(** An open session of the user "foo", without groups, on the socket 50. *)
Definition sample_session (state handle : Z) : session_t :=
  mk_session (Some 1%positive) (Some 9%positive) None (Some 50%positive) 0 state 0 None None 0
    None None false handle.

(** The sockets 50 and 51, the variable 52 and the session 53. *)
Definition sample_net (o : socket_t) (s : session_t) (n : net_state) : net_state :=
  upd_vars <[52%positive := 7]> (upd_sessions <[53%positive := s]>
    (upd_socks <[50%positive := o]> (upd_socks <[51%positive := zero_socket]> n))).

Definition online (o : socket_t) (s : session_t) (rs : list sysret) : world :=
  upd_sys (λ _, mk_system rs [] 0) (upd_net (sample_net o s) sample).

Lemma online_ready o s rs : ready (online o s rs).
Proof. apply ready_sys, ready_net, sample_ready. Qed.

Lemma online_list o s rs k l es ss : list_rep k sample l es ss → list_rep k (online o s rs) l es ss.
Proof. by apply list_rep_same. Qed.

Lemma online_reader s rs fr :
  reader (online (sample_socket 7 fr) s rs) 50 7 ents7 fr (buffer_text fr [B "x"; B "y z"]).
Proof.
  exists (sample_socket 7 fr), (last_ptr ents7 None), [B "x"; B "y z"].
  split_and!; try done; [by destruct fr|apply list_buffer, online_list, sample_7|].
  repeat constructor; by apply (bool_decide_unpack _).
Qed.

(** * Reading lines *)





(** [n] calls of [socket_readline], and what they answer. *)
Fixpoint read_again (n : nat) (dest sock : ptr) : M (list Z) :=
  match n with
  | O => mret []
  | S n => r ← socket_readline dest sock; rs ← read_again n dest sock; mret (r :: rs)
  end.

YOUR INSTRUCTIONS
Return each line of the listing that holds the string "handle".

PROBLEM SOLUTION
Definition sample_session (state handle : Z) : session_t :=
    None None false handle.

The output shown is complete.